When citizens are informed of the identities of those contractors that failed in honouring their obligations, they may be able to figure out if they matter at all, and how often they featured in the contract failures that have haunted contract awards and contract fulfillment. Were they eligible in the first place? If they weren’t, then where did the procurement apparatus fall down on the job, and why?
A question that Minister Mustafa should give serious consideration to is: how many in lost contract millions combined, and/or the extra dollars to hire replacement contractors, did the blacklisted 30 charge against the Treasury? If the total number of them involved is limited to that 30, the hit to the Treasury should still be substantial, and calls for the specifics of identification and more clarity.

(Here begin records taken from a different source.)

(* ===== verification/File.v ===== *)
(** Open files: src/src/kernel/file.c, with [pipealloc] of
    src/src/kernel/pipe.c.

    A [struct file*] is an index into [ftable.file].  The functions behind
    [devsw] are parameters: each entry is set by a driver or null. *)

From S2P Require Import Prelude Ring Spinlock Mem Sleeplock Strings Kalloc Vm Bio Log BlockLayer Fs Pipe Kernel.

Section file.
Context {L : Type} `{BlockLayer L}.
Abbreviation K := (M (kern L)).
Context (kend : Z).

(** [devsw[major].read] and [.write], with the flag for a user address. *)
Context (dev_read dev_write : Z -> option (bool -> Z -> Z -> K Z)).

(** What the stack holds where [filestat] puts its [struct stat]. *)
Context (st0 : mem).

Definition ft_acquire : K unit := kacquire kn_ft_lock set_kn_ft_lock.
Definition ft_release : K unit := krelease kn_ft_lock set_kn_ft_lock.

Definition fileinit : K unit := modify (set_kn_ft_lock false).

Definition filealloc : K (option nat) :=
  ft_acquire;;
  r ← for_loop (Z.to_nat NFILE) 0 (fun k =>
    let f := Z.to_nat k in
    x ← gets (getfile f);
    if fl_ref x =? 0 then
      modify (updfile f (set_fl_ref 1));;
      ft_release;;
      mret (Some f)
    else mret None);
  match r with
  | Some f => mret (Some f)
  | None => ft_release;; mret None
  end.

Definition filedup (f : nat) : K nat :=
  ft_acquire;;
  x ← gets (getfile f);
  if fl_ref x <? 1 then panic "filedup"
  else
    modify (updfile f (set_fl_ref (fl_ref x + 1)));;
    ft_release;;
    mret f.

Definition fileclose (f : nat) : K unit :=
  ft_acquire;;
  x ← gets (getfile f);
  if fl_ref x <? 1 then panic "fileclose"
  else
    modify (updfile f (set_fl_ref (fl_ref x - 1)));;
    if fl_ref x - 1 >? 0 then ft_release
    else
      ff ← gets (getfile f);
      modify (updfile f (set_fl_ref 0));;
      modify (updfile f (set_fl_type FD_NONE));;
      ft_release;;
      match fl_type ff with
      | FD_PIPE => pipe_op (fl_pipe ff) (pipeclose kend (fl_pipe ff) (fl_writable ff))
      | FD_INODE | FD_DEVICE =>
          begin_op;;
          fop (iput (fl_ip ff));;
          end_op
      | FD_NONE => mret tt
      end.

(** The fields of [struct stat] at their offsets. *)
Definition stat_bytes (st : Z * Z * Z * Z * Z) : mem :=
  let '(dev, ino, type, nlink, size) := st in
  st64 (st16 (st16 (st32 (st32 st0 0 dev) 4 ino) 8 type) 10 nlink) 16 size.

Definition STAT_SIZE : Z := 24.

Definition filestat (f : nat) (addr : Z) : K Z :=
  p ← curproc;
  x ← gets (getfile f);
  match fl_type x with
  | FD_INODE | FD_DEVICE =>
      fop (ilock (fl_ip x));;
      st ← fop (stati (fl_ip x));
      fop (iunlock (fl_ip x));;
      pt ← gets (fun s => pr_pagetable (getp p s));
      r ← mem_op (copyout_obj pt addr (stat_bytes st) 0 STAT_SIZE);
      mret (if r <? 0 then -1 else 0)
  | _ => mret (-1)
  end.

Definition fileread (f : nat) (addr n : Z) : K Z :=
  x ← gets (getfile f);
  if negb (fl_readable x) then mret (-1)
  else
    match fl_type x with
    | FD_PIPE =>
        r ← pipe_op (fl_pipe x) (piperead (fl_pipe x) addr n);
        io_sleep (nread_chan (fl_pipe x)) r
    | FD_DEVICE =>
        if (fl_major x <? 0) || (fl_major x >=? NDEV) then mret (-1)
        else
          match dev_read (fl_major x) with
          | None => mret (-1)
          | Some read => read true addr n
          end
    | FD_INODE =>
        fop (ilock (fl_ip x));;
        off ← gets (fun s => fl_off (getfile f s));
        r ← fop (readi (fl_ip x) true addr off (u32 n));
        when (r >? 0) (modify (updfile f (fun x => set_fl_off (u32 (fl_off x + r)) x)));;
        fop (iunlock (fl_ip x));;
        mret r
    | FD_NONE => panic "fileread"
    end.

Definition MAXWRITE : Z := (MAXOPBLOCKS - 1 - 1 - 2) / 2 * BSIZE.

(** A round that goes on has written at least one byte, so [n] rounds are
    enough.  The result is [i]. *)
Fixpoint filewrite_loop (fuel : nat) (f : nat) (ip : nat) (addr n i : Z) : K Z :=
  match fuel with
  | O => if i <? n then out_of_fuel else mret i
  | S fuel =>
      if i <? n then
        let n1 := Z.min (n - i) MAXWRITE in
        begin_op;;
        fop (ilock ip);;
        off ← gets (fun s => fl_off (getfile f s));
        r ← fop (writei ip true (u64 (addr + i)) off n1);
        when (r >? 0) (modify (updfile f (fun x => set_fl_off (u32 (fl_off x + r)) x)));;
        fop (iunlock ip);;
        end_op;;
        if negb (r =? n1) then mret i
        else filewrite_loop fuel f ip addr n (i + r)
      else mret i
  end.

Definition filewrite (f : nat) (addr n : Z) : K Z :=
  x ← gets (getfile f);
  if negb (fl_writable x) then mret (-1)
  else
    match fl_type x with
    | FD_PIPE =>
        r ← pipe_op (fl_pipe x) (pipewrite (fl_pipe x) addr n);
        io_sleep (nwrite_chan (fl_pipe x)) r
    | FD_DEVICE =>
        if (fl_major x <? 0) || (fl_major x >=? NDEV) then mret (-1)
        else
          match dev_write (fl_major x) with
          | None => mret (-1)
          | Some write => write true addr n
          end
    | FD_INODE =>
        i ← filewrite_loop (Z.to_nat n) f (fl_ip x) addr n 0;
        mret (if i =? n then n else -1)
    | FD_NONE => panic "filewrite"
    end.

(** The code at [bad]. *)
Definition pipealloc_bad (f0 f1 : option nat) : K (option (nat * nat)) :=
  match f0 with Some f => fileclose f | None => mret tt end;;
  match f1 with Some f => fileclose f | None => mret tt end;;
  mret None.

(** [*f0] and [*f1], or none for the result -1. *)
Definition pipealloc : K (option (nat * nat)) :=
  f0 ← filealloc;
  match f0 with
  | None => pipealloc_bad None None
  | Some f =>
      f1 ← filealloc;
      match f1 with
      | None => pipealloc_bad f0 None
      | Some g =>
          pi ← mem_op kalloc;
          if pi =? 0 then pipealloc_bad f0 f1
          else
            modify (fun s => set_kn_pipe (<[pi := pipe_init]> (kn_pipe s)) s);;
            modify (updfile f (fun x => set_fl_pipe pi (set_fl_mode true false (set_fl_type FD_PIPE x))));;
            modify (updfile g (fun x => set_fl_pipe pi (set_fl_mode false true (set_fl_type FD_PIPE x))));;
            mret (Some (f, g))
      end
  end.
End file.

The next question would be what is the government doing to recover those millions, with that process also being publicly ventilated. The contract for the $865M Belle Vue pump station saw the Tepui, Inc., group being advanced close to $182M, with less than a third of the work completed. Will there be genuine efforts to recover that fairly large sum from that contract, and the amounts collected by others that failed?
It is an encouraging sign that government may have embarked on what’s a groundbreaking step with blacklisting. But blacklisting cannot be all that happens, when there are so many millions overall involved. Recovery efforts must follow. If not, then is this how the millions are advanced, then shared among government insiders.